One hundred years ago, Princeton University Press published a little book so influential that today it is almost forgotten.  Yes, that sounds strange, but I’ll explain.  It was a collection of essays with the unassuming title The Doctrine of Judicial Review: Its Legal and Historical Basis and Other Essays.  The author was a young Princeton professor, Edward S. Corwin, who would go on to occupy the chair of the McCormick Professor of Jurisprudence once held by Woodrow Wilson (and now held by Robert P. George, familiar to readers here).  This was not Corwin’s first book, but it was his first to make a big splash, and its enduring influence came in his critique of Marbury v.
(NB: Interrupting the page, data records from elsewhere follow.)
Lemma tampered_chunk_hash (p : Proof) (r h' : bytes) :
  verify_loop (ChunkHash p) 0 (Siblings p) (IsLeft p) = Ok r ->
  h' <> ChunkHash p ->
  let p' := {| ChunkIndex := ChunkIndex p; ChunkHash := h';
               Siblings := Siblings p; IsLeft := IsLeft p |} in
  VerifyProof p' r = Err ErrMerkleProofFail \/ collide p p'.
Proof.
  intros Hr Hne p'.
  destruct (verify_loop_runs _ h' _ _ (Siblings p) _ _ eq_refl Hr) as [r' Hr'].
  destruct (decide (r' = r)) as [->|Hrr].
  - right. destruct (verify_loop_binds _ _ _ _ _ _ Hne Hr' Hr) as (k & x & y & Hx & Hy & Hxy).
    exists k, y, x. unfold proof_inputs. cbn [ChunkHash Siblings IsLeft p'].
    destruct Hxy as [Hxy E]. by repeat split.
  - left. by apply (VerifyProof_fails _ _ r').
Qed.

Lemma changed_sibling_binds (c : bytes) (s1 s2 : list bytes) (s s' : bytes)
    (l : list bool) (r : bytes) :
  s <> s' ->
  verify_loop c 0 (s1 ++ s :: s2) l = Ok r ->
  verify_loop c 0 (s1 ++ s' :: s2) l = Ok r ->
  exists k x y, hashed c 0 (s1 ++ s :: s2) l !! k = Some x /\
                hashed c 0 (s1 ++ s' :: s2) l !! k = Some y /\
                x <> y /\ sha256 x = sha256 y.
Proof.
  intros Hne Hr Hr'. rewrite verify_loop_app in Hr, Hr'.
  destruct (verify_loop c 0 s1 l) as [c1|] eqn:Hc; [|discriminate].
  destruct (hashed_app _ _ _ _ (s :: s2) _ Hc) as [-> Hl].
  destruct (hashed_app _ _ _ _ (s' :: s2) _ Hc) as [-> _].
  cbn [bind verify_loop hashed] in *.
  destruct (l !! (0 + length s1)) as [b|]; [|discriminate].
  set (m := if b then s ++ c1 else c1 ++ s) in *.
  set (m' := if b then s' ++ c1 else c1 ++ s') in *.
  assert (Hm : m <> m').
  { subst m m'. destruct b; intros E.
    - by apply app_inv_tail in E.
    - by apply app_inv_head in E. }
  set (pre := hashed c 0 s1 l) in *.
  destruct (decide (sha256 m = sha256 m')) as [E|E].
  - exists (length pre), m, m'. rewrite !list_lookup_middle by done. by repeat split.
  - destruct (verify_loop_binds _ _ _ _ _ _ E Hr Hr') as (k & x & y & Hx & Hy & Hxy).
    exists (length pre + S k), x, y.
    rewrite !lookup_app_r by lia.
    replace (length pre + S k - length pre) with (S k) by lia.
    cbn [lookup list_lookup]. destruct Hxy. by repeat split.
Qed.

Lemma tampered_sibling (p : Proof) (r : bytes) (j : nat) (s s' : bytes) :
  verify_loop (ChunkHash p) 0 (Siblings p) (IsLeft p) = Ok r ->
  Siblings p !! j = Some s -> s' <> s ->
  let p' := {| ChunkIndex := ChunkIndex p; ChunkHash := ChunkHash p;
               Siblings := <[j := s']> (Siblings p); IsLeft := IsLeft p |} in
  VerifyProof p' r = Err ErrMerkleProofFail \/ collide p p'.
Proof.
  intros Hr Hj Hne p'.
  assert (Hlen : length (Siblings p) = length (<[j := s']> (Siblings p)))
    by (by rewrite length_insert).
  destruct (verify_loop_runs _ (ChunkHash p) _ _ _ _ _ Hlen Hr) as [r' Hr'].
  destruct (decide (r' = r)) as [->|Hrr].
  2:{ left. by apply (VerifyProof_fails _ _ r'). }
  right. unfold collide, proof_inputs. subst p'.
  destruct p as [ci ch sibs l]. cbn [ChunkHash Siblings IsLeft] in *.
  pose proof (lookup_lt_Some _ _ _ Hj) as Hjlt.
  pose proof (take_drop_middle sibs j s Hj) as Hs.
  rewrite (insert_take_drop sibs j s' Hjlt) in Hr' |- *.
  remember (take j sibs) as s1 eqn:E1. remember (drop (S j) sibs) as s2 eqn:E2.
  clear E1 E2 Hj Hjlt Hlen. subst sibs.
  apply (changed_sibling_binds ch s1 s2 s s' l r); [congruence|done|done].
Qed.

(** C5: for a non-empty list of chunk hashes the tree is built, and for
    every index in its range (which covers every chunk) GenerateProof
    gives a proof that VerifyProof accepts against the root; after any
    byte of the proof's chunk hash, or of any of its sibling hashes, is
    changed, VerifyProof returns MerkleProofFail, unless verifying the
    proof and the changed proof hashes two different byte strings to one
    digest, a SHA-256 collision in hand. *)
Theorem merkle_proof_verifies_and_binds (chunkHashes : list bytes) :
  chunkHashes <> [] ->
  exists t, BuildMerkleTree chunkHashes = Ok t /\
    length chunkHashes <= length (leaves t) /\
    forall i : Z, (0 <= i < Z.of_nat (length (leaves t)))%Z ->
      exists p, GenerateProof t i = Ok p /\
        (forall h, chunkHashes !! Z.to_nat i = Some h -> ChunkHash p = h) /\
        VerifyProof p (root t) = Ok tt /\
        (forall k b v, ChunkHash p !! k = Some b -> v <> b ->
           let p' := {| ChunkIndex := ChunkIndex p;
                        ChunkHash := <[k := v]> (ChunkHash p);
                        Siblings := Siblings p; IsLeft := IsLeft p |} in
           VerifyProof p' (root t) = Err ErrMerkleProofFail \/ collide p p') /\
        (forall j s k b v, Siblings p !! j = Some s -> s !! k = Some b -> v <> b ->
           let p' := {| ChunkIndex := ChunkIndex p; ChunkHash := ChunkHash p;
                        Siblings := <[j := <[k := v]> s]> (Siblings p);
                        IsLeft := IsLeft p |} in
           VerifyProof p' (root t) = Err ErrMerkleProofFail \/ collide p p').
Proof.
  intros Hne.
  destruct (BuildMerkleTree_spec chunkHashes Hne)
    as (t & Ht & Hge & Hpos & Hlen & Hroot & Hleaf & Hplace & Hnode).
  exists t. split; [done|]. split; [done|]. intros i Hi.
  unfold GenerateProof.
  destruct (Z.ltb_spec i 0); [lia|]. destruct (Z.geb_spec i (Z.of_nat (length (leaves t)))); [lia|].
  cbn [orb]. rewrite proof_loop_path. cbn [app].
  set (idx := length (leaves t) - 1 + Z.to_nat i).
  eexists. split; [reflexivity|]. cbn [ChunkHash Siblings IsLeft ChunkIndex].
  assert (Hclimb : verify_loop (leaves t !!! Z.to_nat i) 0
                     (path idx (nodes t) idx).1 (path idx (nodes t) idx).2
                   = Ok (root t)).
  { rewrite Hroot, <- Hplace by lia. fold idx.
    apply (verify_path _ (length (leaves t))); [done|done|]. subst idx. lia. }
  split; [|split; [|split]].
  - intros h Hh. by apply Hleaf.
  - unfold VerifyProof. cbn [ChunkHash Siblings IsLeft]. rewrite Hclimb. cbn [bind].
    by rewrite (proj2 (bytesEqual_spec _ _) eq_refl).
  - intros k b v Hk Hv.
    apply (tampered_chunk_hash
             {| ChunkIndex := i; ChunkHash := leaves t !!! Z.to_nat i;
                Siblings := (path idx (nodes t) idx).1;
                IsLeft := (path idx (nodes t) idx).2 |}); [done|].
    cbn [ChunkHash]. intros E.
    assert (<[k := v]> (leaves t !!! Z.to_nat i) !! k = Some b) as Hk' by (by rewrite E).
    rewrite list_lookup_insert_eq in Hk' by (by eapply lookup_lt_Some). congruence.
  - intros j s k b v Hj Hk Hv.
    apply (tampered_sibling
             {| ChunkIndex := i; ChunkHash := leaves t !!! Z.to_nat i;
                Siblings := (path idx (nodes t) idx).1;
                IsLeft := (path idx (nodes t) idx).2 |} _ j s); [done|done|].
    intros E.
    assert (<[k := v]> s !! k = Some b) as Hk' by (by rewrite E).
    rewrite list_lookup_insert_eq in Hk' by (by eapply lookup_lt_Some). congruence.
Qed.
Madison, which has been mimicked endlessly in the last century, and his historical and theoretical account of the power of “judicial review,” which has likewise gone into conventional wisdom.  That phrase “judicial review,” though not invented by Corwin, was not yet in common use as shorthand for “power of the federal judiciary to hold legislation unconstitutional.”  The expression had never been in the vocabulary of the founders or of the justices of the Supreme Court’s first century.  After Corwin’s book the use of the phrase spread like wildfire, but no one ever gave him credit for popularizing that crucial expression, whose adoption had a signal impact on the way people thought about the Supreme Court.  That was the influence to which I alluded above.  Corwin went on to one of the most distinguished careers in the twentieth century academic study of the Constitution and constitutional law, with many important books and articles to his credit, and the building on Princeton’s campus where the Politics department is housed is named for him.

Two weeks ago, Transaction Publishers published a new centennial edition of Corwin’s Doctrine of Judicial Review, which has long been out of print, with my new introduction–a critical review of Corwin’s whole career, tracing the evolution of his thought on the crucial subject of “judicial review,” what influence this phrase has had, and the enduring issues of the Supreme Court’s power that are papered over by conventional views of the subject.  I hope this new edition–both Corwin’s historically important work and my discussion of it–will be of interest to scholars, teachers, and students of constitutional law.